Por Federico Artigau
El
pabellón 16 de la Unidad N° 28 de Magdalena fue escenario de una tragedia que 8
años después sigue buscando justicia.
Paredes
grises, tristes y oscuras; ventanas con barrotes y una puerta enrejada dan
forma al pabellón 16 de la unidad penitenciaria 28 de Magdalena. Testigo de un
Día de la Madre que nació mal parido, amaneció entre llantos, gritos y rezos de
la visita. La ilusión rápidamente se convirtió en desesperación e
incertidumbre.
Los
presos se turnaron durante toda la tarde para usar el único horno del pabellón,
blanco y bastante viejo. Cocinaron tortas y postres para agasajar a sus madres.
En
tendales improvisados, hechos con alambres, atados a las paredes y a las
cuchetas, colgaron la ropa recién lavada. Querían tener todo listo para la
visita de sus familias.
En ese momento el tiempo se detuvo dejando familias rotas y
devastadas, que con el abrazo de la desolación y desesperanza fueron cobijadas
del frío. Tras los muros esperaban novedades en una vigilia cada vez más
parecida a una agonía sin fin.
Gritos
desgarradores y ensordecedores que pedían ayuda fueron la banda de sonido de esa
película de terror que nadie quiso ver pero que fue realidad esa noche. Cerca
de las 11:30 de la noche del 15 de octubre de 2005, después de una discusión
entre presos, 15 penitenciarios entraron al pabellón 16 de autoconducta y
empezaron a reprimir. Sacaron a palos a algunos internos y cerraron la reja.
El
infierno se desato esa noche. ¡Me asfixio
Dios! Una explosión y los colchones se prenden fuego y nos quemamos vivos. Quiero
salir, quiero escapar, las puertas siguen encerrojadas. El pabellón en un
segundo se nublo todo y ya no vemos nada más. Dice el Indio Solari en
“Pabellón Séptimo”, canción que grafica un hecho similar, con el mismo
desenlace.
Poco
tiempo después, en medio de discusiones se prenden fuego
almohadas, colchones y mantas de material sintético desencadenando un
incendio.
Los
presos del pabellón, 58 hijos, padres, hermanos, amigos, personas intentaron
escapar. Gritaron y pidieron a los guardias que abran las rejas, pero no
tuvieron respuesta. Las llamas rápidamente se esparcieron por todo el lugar.
-Los
sapos estaban engomados y los guardias no abrieron la reja. Recuerda un
sobreviviente.
La
puerta trasera que da al patio del complejo penitenciario y la que da al patio
del pabellón, también estaban cerradas y nunca se abrieron.

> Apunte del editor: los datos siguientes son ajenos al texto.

Lemma hash_scalar_bytes_ok b : bytes_ok b ->
  hash_scalar_bytes b = Ok (key_HashToScalar b) /\ sc_ok (key_HashToScalar b).
Proof using Type*.
  intros Hb. destruct (HashToScalar_ok b Hb) as (s & E & -> & Hs).
  unfold hash_scalar_bytes. by rewrite E.
Qed.

Lemma CStringOTA_ok : bytes_ok CStringOTA.
Proof using Type. repeat constructor; unfold is_byte; lia. Qed.

Lemma keyset_of_ok sk : bytes_ok sk ->
  let vk := key_HashToScalar sk in
  let ota := key_HashToScalar (sk ++ CStringOTA) in
  sc_ok vk /\ sc_ok ota /\
  keyset_of sk = Ok (mkKeySet sk
    (mkPaymentAddress (Point_ScalarMultBase (Scalar_FromBytesS sk))
       (ScalarMultKey GBASE vk) (ScalarMultKey GBASE ota))
    (mkViewingKey (Point_ScalarMultBase (Scalar_FromBytesS sk)) vk)
    (mkOTAKey (Point_ScalarMultBase (Scalar_FromBytesS sk)) ota)).
Proof using Type*.
  intros Hsk vk ota.
  destruct (hash_scalar_bytes_ok sk Hsk) as [E1 H1].
  destruct (hash_scalar_bytes_ok (sk ++ CStringOTA)) as [E2 H2];
    [apply Forall_app; split; [done|apply CStringOTA_ok]|].
  split; [done|]. split; [done|].
  unfold keyset_of, GeneratePaymentAddress, GenerateViewingKey, GenerateOTAKey,
    GenerateReceivingKey, GeneratePrivateOTAKey, GeneratePublicKey, GenerateTransmissionKey,
    GeneratePublicOTAKey. rewrite E1, E2. cbn [res_bind].
  rewrite (FromBytesS_exact _ (proj1 H1)), (FromBytesS_exact _ (proj1 H2)).
  by rewrite (ScalarMultBase_sc _ H1), (ScalarMultBase_sc _ H2).
Qed.

(** ** Properties *)

(** The keys of an account.  From every 32-byte private key (and every
    seed) [InitFromPrivateKey] ([GenerateKey]) builds a key set without an error,
    in which each public key is the secret one times the base point (the
    public OTA and transmission keys of the address belong to the secrets of
    the OTA and viewing keys), every point parses, and the address survives
    [Bytes]/[SetBytes]; any other length of private key is an error. *)
Theorem keyset_functional sk : bytes_ok sk ->
  (length sk <> 32%nat -> KeySet_InitFromPrivateKey (Some sk) = Err "InvalidPrivateKeyErr") /\
  (exists ks', KeySet_GenerateKey sk = Ok ks') /\
  (length sk = 32%nat -> exists ks, KeySet_InitFromPrivateKey (Some sk) = Ok ks /\
     KeySet_InitFromPrivateKeyByte sk = Ok ks /\ ks_PrivateKey ks = sk /\
     PaymentAddress_GetPublicSpend (ks_PaymentAddress ks)
       = Some (ScalarMultKey GBASE (ScReduce32 sk)) /\
     OTAKey_GetPublicSpend (ks_OTAKey ks) = PaymentAddress_GetPublicSpend (ks_PaymentAddress ks) /\
     ViewingKey_GetPublicSpend (ks_ReadonlyKey ks)
       = PaymentAddress_GetPublicSpend (ks_PaymentAddress ks) /\
     PaymentAddress_GetPublicView (ks_PaymentAddress ks)
       = Some (ScalarMultKey GBASE (ViewingKey_GetPrivateView (ks_ReadonlyKey ks))) /\
     (exists ota, OTAKey_GetOTASecretKey (ks_OTAKey ks) = Some ota /\
        PaymentAddress_GetOTAPublicKey (ks_PaymentAddress ks) = Some (ScalarMultKey GBASE ota)) /\
     (forall a0, PaymentAddress_SetBytes (PaymentAddress_Bytes (ks_PaymentAddress ks)) a0
        = (ks_PaymentAddress ks, Ok tt))).
Proof using Type*.
  intros Hsk. split; [|split].
  - intros Hl. unfold KeySet_InitFromPrivateKey, PrivateKeySize.
    by destruct (Nat.eqb_spec (length sk) 32).
  - unfold KeySet_GenerateKey, GeneratePrivateKey.
    destruct (hash_scalar_bytes_ok sk Hsk) as [-> Hs]. cbn [res_bind].
    destruct (keyset_of_ok (key_HashToScalar sk)) as (_ & _ & ->); [apply Hs|]. by eexists.
  - intros Hl. destruct (keyset_of_ok sk Hsk) as (Hvk & Hota & E).
    set (vk := key_HashToScalar sk) in *. set (ota := key_HashToScalar (sk ++ CStringOTA)) in *.
    assert (key_ok sk) as Hk by done. rewrite (FromBytesS_exact sk Hk) in E.
    destruct (ScalarMultBase_pt sk Hk) as [Hpk Epk].
    assert (pt_ok (ScalarMultKey GBASE vk)) as Hvp by (apply pt_mult; [apply pt_base|done]).
    assert (pt_ok (ScalarMultKey GBASE ota)) as Hop by (apply pt_mult; [apply pt_base|done]).
    assert (forall p, pt_ok p -> Point_FromBytesS p = Ok p /\ PointValid p = true) as HP.
    { intros p Hp. destruct (pt_key p Hp) as [[Hlp _] Hv]. split; [|exact Hv].
      unfold Point_FromBytesS, Point_FromBytesS_st. rewrite Hlp. cbn [negb Nat.eqb Ed25519KeySize].
      rewrite copy_to_array_exact by done. by rewrite Hv. }
    unfold KeySet_InitFromPrivateKey, KeySet_InitFromPrivateKeyByte, PrivateKeySize.
    rewrite Hl. simpl negb. cbv iota. rewrite E. eexists. split; [done|]. split; [done|].
    split; [done|]. unfold PaymentAddress_GetPublicSpend, OTAKey_GetPublicSpend,
      ViewingKey_GetPublicSpend, PaymentAddress_GetPublicView, PaymentAddress_GetOTAPublicKey,
      OTAKey_GetOTASecretKey, ViewingKey_GetPrivateView.
    cbn [ks_PaymentAddress ks_ReadonlyKey ks_OTAKey pa_Pk pa_Tk pa_OTAPublic vk_Pk vk_Rk
         ota_pk ota_otaSecret].
    destruct (HP _ Hpk) as [-> ->]. destruct (HP _ Hvp) as [-> _]. destruct (HP _ Hop) as [-> _].
    rewrite (FromBytesS_exact _ (proj1 Hvk)), (FromBytesS_exact _ (proj1 Hota)).
    rewrite Epk. split; [done|]. split; [done|]. split; [done|]. split; [done|]. split.
    + exists ota. rewrite sc_ok_valid by done. split; [done|].
      destruct (pt_key _ Hop) as [[Hlo _] _]. by rewrite Hlo.
    + intros a0. apply PaymentAddress_roundtrip. unfold address_ok. simpl.
      split; [by apply pt_key; rewrite <- Epk|].
      split; [by apply pt_key|]. right. by apply pt_key.
Qed.
End laws.

#[local] Existing Instances toy_curve toy_curve_laws toy_digests toy_digest_laws.

Lemma keyset_functional_witness :
  exists ks, KeySet_InitFromPrivateKey (Some (key_of 5)) = Ok ks /\
    PaymentAddress_GetPublicSpend (ks_PaymentAddress ks)
      = Some (ScalarMultKey GBASE (ScReduce32 (key_of 5))).
Proof.
  destruct (keyset_functional (key_of 5)) as (_ & _ & H).
  - apply key_of_ok.
  - destruct H as (ks & E & _ & _ & S & _).
    + apply key_of_ok.
    + exists ks. split; assumption.
Defined.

Los familiares impávidos, incrédulos e inmóviles tras los muros,
vieron esos fuegos de octubre que no fueron de revolución, fueron llamas de
dolor. El olor a humo y hollín se mezcló con el de muerte impregnando todo el
lugar. Mientras adentro peleaban por seguir vivos, afuera no había noticias.
Los
presos de los pabellones vecinos se vistieron con el traje héroes, rompieron
las paredes y fueron a socorrer a sus compañeros. Algunos internos buscaron
refugio en la parte de los baños. Allí mismo, más tarde, se encontraron
cadáveres.
Un
hueco en la pared que da al patio del pabellón 16 fue la salida de emergencia.
Historias, esperanzas, ilusiones y vidas añorando la libertad, buscaron salir
de ese infierno intentando respirar aire puro.
Esa
noche el fuego ardió hasta consumirse. Los matafuegos y las mangueras contra
incendios no anduvieron.
En
ese lugar, donde la inocencia de algunos es puesta en duda, 33 almas se
apagaron. Justos y pecadores, la muerte no sabe de diferencias. Luces que ya no
brillan más, mártires de esta historia que pasó 8 años atrás.